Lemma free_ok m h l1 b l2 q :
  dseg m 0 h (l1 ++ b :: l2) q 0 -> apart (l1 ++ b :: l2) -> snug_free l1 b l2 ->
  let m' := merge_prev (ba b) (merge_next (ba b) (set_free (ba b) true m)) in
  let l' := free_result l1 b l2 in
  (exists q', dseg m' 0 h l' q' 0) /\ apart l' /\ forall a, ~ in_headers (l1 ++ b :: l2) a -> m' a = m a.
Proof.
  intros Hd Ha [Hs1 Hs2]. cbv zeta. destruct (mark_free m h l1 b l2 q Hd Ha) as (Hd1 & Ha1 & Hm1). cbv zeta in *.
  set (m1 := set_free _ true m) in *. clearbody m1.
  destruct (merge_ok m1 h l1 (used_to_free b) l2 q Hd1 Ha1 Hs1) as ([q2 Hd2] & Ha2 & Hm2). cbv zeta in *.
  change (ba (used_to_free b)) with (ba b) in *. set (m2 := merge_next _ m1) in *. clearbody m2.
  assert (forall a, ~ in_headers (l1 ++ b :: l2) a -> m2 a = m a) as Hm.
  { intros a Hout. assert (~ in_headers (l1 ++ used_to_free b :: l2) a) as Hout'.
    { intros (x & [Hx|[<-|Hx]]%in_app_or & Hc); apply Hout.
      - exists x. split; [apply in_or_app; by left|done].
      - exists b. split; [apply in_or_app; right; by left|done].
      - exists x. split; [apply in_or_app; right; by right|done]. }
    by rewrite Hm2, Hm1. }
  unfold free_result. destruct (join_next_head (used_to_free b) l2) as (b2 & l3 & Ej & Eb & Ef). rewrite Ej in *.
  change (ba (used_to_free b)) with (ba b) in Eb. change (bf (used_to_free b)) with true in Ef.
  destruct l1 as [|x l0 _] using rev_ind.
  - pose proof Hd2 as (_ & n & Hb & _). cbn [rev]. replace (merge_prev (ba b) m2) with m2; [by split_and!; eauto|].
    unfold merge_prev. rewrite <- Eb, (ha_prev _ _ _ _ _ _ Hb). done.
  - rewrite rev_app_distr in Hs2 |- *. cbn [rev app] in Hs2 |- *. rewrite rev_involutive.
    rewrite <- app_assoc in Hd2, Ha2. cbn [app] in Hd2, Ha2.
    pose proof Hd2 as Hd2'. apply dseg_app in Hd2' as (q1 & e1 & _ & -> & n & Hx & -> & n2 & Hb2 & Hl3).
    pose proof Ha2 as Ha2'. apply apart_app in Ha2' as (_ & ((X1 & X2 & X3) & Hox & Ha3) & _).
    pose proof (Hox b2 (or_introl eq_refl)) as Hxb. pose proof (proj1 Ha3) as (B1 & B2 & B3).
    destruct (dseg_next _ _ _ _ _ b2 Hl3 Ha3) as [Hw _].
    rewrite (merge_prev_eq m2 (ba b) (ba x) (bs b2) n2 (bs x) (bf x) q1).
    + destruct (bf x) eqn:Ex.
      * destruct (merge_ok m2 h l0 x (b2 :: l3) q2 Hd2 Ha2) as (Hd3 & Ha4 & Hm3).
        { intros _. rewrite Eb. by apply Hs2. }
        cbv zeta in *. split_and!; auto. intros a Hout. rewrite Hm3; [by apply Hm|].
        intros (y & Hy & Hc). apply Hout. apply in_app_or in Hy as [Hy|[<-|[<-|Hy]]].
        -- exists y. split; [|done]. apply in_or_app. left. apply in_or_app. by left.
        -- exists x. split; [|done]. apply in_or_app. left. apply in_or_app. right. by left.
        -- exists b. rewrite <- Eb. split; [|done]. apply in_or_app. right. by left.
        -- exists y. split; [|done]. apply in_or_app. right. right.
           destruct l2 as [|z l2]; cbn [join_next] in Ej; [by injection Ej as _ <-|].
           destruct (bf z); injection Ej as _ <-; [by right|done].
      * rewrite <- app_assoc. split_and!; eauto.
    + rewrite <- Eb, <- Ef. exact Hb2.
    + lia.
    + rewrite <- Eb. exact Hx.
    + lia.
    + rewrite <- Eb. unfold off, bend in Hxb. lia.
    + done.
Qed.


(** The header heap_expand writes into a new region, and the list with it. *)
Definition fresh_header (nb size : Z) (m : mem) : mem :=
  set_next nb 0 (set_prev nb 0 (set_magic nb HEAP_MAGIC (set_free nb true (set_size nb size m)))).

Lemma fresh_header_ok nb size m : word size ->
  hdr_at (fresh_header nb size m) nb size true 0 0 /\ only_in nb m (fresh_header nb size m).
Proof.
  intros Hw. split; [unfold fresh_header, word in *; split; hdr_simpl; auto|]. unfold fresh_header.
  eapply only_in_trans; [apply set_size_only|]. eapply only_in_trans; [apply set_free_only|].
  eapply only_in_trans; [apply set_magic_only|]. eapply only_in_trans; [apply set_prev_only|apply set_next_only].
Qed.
● ● ● ●
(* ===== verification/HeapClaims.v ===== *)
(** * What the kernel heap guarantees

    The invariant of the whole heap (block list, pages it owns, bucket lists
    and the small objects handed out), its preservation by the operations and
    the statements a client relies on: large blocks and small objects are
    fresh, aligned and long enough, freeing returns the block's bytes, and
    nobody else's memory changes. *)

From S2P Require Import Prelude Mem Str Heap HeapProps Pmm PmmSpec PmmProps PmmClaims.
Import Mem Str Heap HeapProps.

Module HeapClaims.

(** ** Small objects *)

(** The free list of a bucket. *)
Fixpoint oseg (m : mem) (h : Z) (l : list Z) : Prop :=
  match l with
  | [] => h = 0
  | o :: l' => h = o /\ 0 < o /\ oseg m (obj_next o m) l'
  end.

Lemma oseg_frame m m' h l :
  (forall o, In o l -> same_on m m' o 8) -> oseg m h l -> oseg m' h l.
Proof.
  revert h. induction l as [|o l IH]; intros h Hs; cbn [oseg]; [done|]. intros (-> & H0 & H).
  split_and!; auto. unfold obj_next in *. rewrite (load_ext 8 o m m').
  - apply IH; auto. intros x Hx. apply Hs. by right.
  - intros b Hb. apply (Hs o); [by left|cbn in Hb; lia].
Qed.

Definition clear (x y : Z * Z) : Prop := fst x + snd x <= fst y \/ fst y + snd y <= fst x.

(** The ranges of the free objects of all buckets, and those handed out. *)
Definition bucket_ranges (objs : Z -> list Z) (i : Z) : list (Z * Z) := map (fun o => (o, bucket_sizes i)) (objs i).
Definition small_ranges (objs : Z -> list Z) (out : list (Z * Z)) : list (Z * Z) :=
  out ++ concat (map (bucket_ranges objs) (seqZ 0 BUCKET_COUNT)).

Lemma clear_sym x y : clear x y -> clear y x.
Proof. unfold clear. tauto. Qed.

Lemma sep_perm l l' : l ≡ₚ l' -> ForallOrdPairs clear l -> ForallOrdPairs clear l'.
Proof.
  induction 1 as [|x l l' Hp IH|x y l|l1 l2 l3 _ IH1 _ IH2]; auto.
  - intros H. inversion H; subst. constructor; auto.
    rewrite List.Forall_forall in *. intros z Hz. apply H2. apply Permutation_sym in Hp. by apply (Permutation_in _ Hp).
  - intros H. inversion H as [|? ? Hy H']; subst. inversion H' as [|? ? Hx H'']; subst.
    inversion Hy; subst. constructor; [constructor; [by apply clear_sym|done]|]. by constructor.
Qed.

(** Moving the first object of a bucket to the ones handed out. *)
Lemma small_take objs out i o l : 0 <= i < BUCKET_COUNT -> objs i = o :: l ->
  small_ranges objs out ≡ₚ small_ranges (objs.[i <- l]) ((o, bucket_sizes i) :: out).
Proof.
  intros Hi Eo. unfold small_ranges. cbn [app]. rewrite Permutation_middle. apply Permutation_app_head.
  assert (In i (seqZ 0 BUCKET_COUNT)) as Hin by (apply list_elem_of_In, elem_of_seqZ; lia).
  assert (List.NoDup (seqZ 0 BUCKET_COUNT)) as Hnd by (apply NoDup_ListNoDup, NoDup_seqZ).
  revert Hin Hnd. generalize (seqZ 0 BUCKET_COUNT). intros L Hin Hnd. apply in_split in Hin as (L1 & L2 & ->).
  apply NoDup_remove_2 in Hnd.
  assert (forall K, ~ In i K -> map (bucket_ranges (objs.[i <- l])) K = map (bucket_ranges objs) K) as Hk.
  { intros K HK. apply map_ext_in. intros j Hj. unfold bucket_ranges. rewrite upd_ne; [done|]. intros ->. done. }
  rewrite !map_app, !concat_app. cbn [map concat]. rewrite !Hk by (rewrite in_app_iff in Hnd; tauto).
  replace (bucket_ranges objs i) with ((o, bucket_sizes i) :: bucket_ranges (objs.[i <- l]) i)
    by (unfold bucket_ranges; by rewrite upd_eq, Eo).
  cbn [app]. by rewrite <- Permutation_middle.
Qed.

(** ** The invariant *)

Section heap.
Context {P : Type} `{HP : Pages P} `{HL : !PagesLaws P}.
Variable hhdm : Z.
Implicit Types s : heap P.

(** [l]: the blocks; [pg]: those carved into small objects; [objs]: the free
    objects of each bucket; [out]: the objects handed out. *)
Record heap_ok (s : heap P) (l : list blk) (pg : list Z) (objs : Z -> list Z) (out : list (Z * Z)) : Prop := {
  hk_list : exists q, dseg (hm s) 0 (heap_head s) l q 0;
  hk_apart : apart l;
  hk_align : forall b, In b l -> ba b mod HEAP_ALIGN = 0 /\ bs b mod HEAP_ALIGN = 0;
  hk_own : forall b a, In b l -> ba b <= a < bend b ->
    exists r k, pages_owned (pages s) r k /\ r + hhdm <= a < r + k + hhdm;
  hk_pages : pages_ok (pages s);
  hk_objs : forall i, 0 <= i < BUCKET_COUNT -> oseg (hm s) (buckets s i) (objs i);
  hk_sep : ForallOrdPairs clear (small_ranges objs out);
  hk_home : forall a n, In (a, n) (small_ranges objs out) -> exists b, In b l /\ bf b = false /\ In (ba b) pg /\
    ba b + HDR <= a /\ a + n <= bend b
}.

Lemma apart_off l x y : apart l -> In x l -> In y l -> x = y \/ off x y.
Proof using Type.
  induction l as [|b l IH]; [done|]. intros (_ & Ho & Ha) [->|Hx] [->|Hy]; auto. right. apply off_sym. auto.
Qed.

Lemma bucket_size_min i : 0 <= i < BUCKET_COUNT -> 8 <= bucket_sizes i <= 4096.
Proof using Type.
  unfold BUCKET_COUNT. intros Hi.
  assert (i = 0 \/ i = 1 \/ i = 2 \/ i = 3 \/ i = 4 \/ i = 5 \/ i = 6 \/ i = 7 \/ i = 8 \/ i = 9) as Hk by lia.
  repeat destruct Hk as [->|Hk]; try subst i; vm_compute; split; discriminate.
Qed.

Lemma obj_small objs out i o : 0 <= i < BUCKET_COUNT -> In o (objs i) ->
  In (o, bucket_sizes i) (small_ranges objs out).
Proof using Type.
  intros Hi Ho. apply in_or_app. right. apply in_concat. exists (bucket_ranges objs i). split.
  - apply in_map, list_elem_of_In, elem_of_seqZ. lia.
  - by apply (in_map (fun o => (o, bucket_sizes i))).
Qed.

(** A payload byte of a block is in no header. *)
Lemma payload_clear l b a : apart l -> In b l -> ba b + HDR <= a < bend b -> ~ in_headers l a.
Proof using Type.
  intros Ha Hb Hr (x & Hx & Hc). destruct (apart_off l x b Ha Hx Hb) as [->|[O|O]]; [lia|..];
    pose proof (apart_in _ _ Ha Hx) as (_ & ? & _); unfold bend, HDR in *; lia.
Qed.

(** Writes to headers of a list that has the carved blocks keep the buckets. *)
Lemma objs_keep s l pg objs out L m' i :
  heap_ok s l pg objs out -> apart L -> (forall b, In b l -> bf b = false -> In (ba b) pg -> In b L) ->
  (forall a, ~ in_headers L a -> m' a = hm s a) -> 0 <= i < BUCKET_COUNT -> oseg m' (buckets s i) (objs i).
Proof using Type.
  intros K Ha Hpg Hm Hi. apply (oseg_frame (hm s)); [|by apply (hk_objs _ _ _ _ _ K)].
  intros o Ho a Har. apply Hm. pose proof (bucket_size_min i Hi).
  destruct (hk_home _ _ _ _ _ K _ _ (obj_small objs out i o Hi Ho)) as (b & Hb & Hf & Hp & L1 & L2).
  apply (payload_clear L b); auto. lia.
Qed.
● ● ● ●
[Brief] A verbatim transcription is needed of the lines above, starting at the line with "Lemma sep_perm l" and ending at the line with "rewrite !map_app, !concat_app.", both included, and of nothing else.

[Response]
Lemma sep_perm l l' : l ≡ₚ l' -> ForallOrdPairs clear l -> ForallOrdPairs clear l'.
Proof.
  induction 1 as [|x l l' Hp IH|x y l|l1 l2 l3 _ IH1 _ IH2]; auto.
  - intros H. inversion H; subst. constructor; auto.
    rewrite List.Forall_forall in *. intros z Hz. apply H2. apply Permutation_sym in Hp. by apply (Permutation_in _ Hp).
  - intros H. inversion H as [|? ? Hy H']; subst. inversion H' as [|? ? Hx H'']; subst.
    inversion Hy; subst. constructor; [constructor; [by apply clear_sym|done]|]. by constructor.
Qed.

(** Moving the first object of a bucket to the ones handed out. *)
Lemma small_take objs out i o l : 0 <= i < BUCKET_COUNT -> objs i = o :: l ->
  small_ranges objs out ≡ₚ small_ranges (objs.[i <- l]) ((o, bucket_sizes i) :: out).
Proof.
  intros Hi Eo. unfold small_ranges. cbn [app]. rewrite Permutation_middle. apply Permutation_app_head.
  assert (In i (seqZ 0 BUCKET_COUNT)) as Hin by (apply list_elem_of_In, elem_of_seqZ; lia).
  assert (List.NoDup (seqZ 0 BUCKET_COUNT)) as Hnd by (apply NoDup_ListNoDup, NoDup_seqZ).
  revert Hin Hnd. generalize (seqZ 0 BUCKET_COUNT). intros L Hin Hnd. apply in_split in Hin as (L1 & L2 & ->).
  apply NoDup_remove_2 in Hnd.
  assert (forall K, ~ In i K -> map (bucket_ranges (objs.[i <- l])) K = map (bucket_ranges objs) K) as Hk.
  { intros K HK. apply map_ext_in. intros j Hj. unfold bucket_ranges. rewrite upd_ne; [done|]. intros ->. done. }
  rewrite !map_app, !concat_app. cbn [map concat]. rewrite !Hk by (rewrite in_app_iff in Hnd; tauto).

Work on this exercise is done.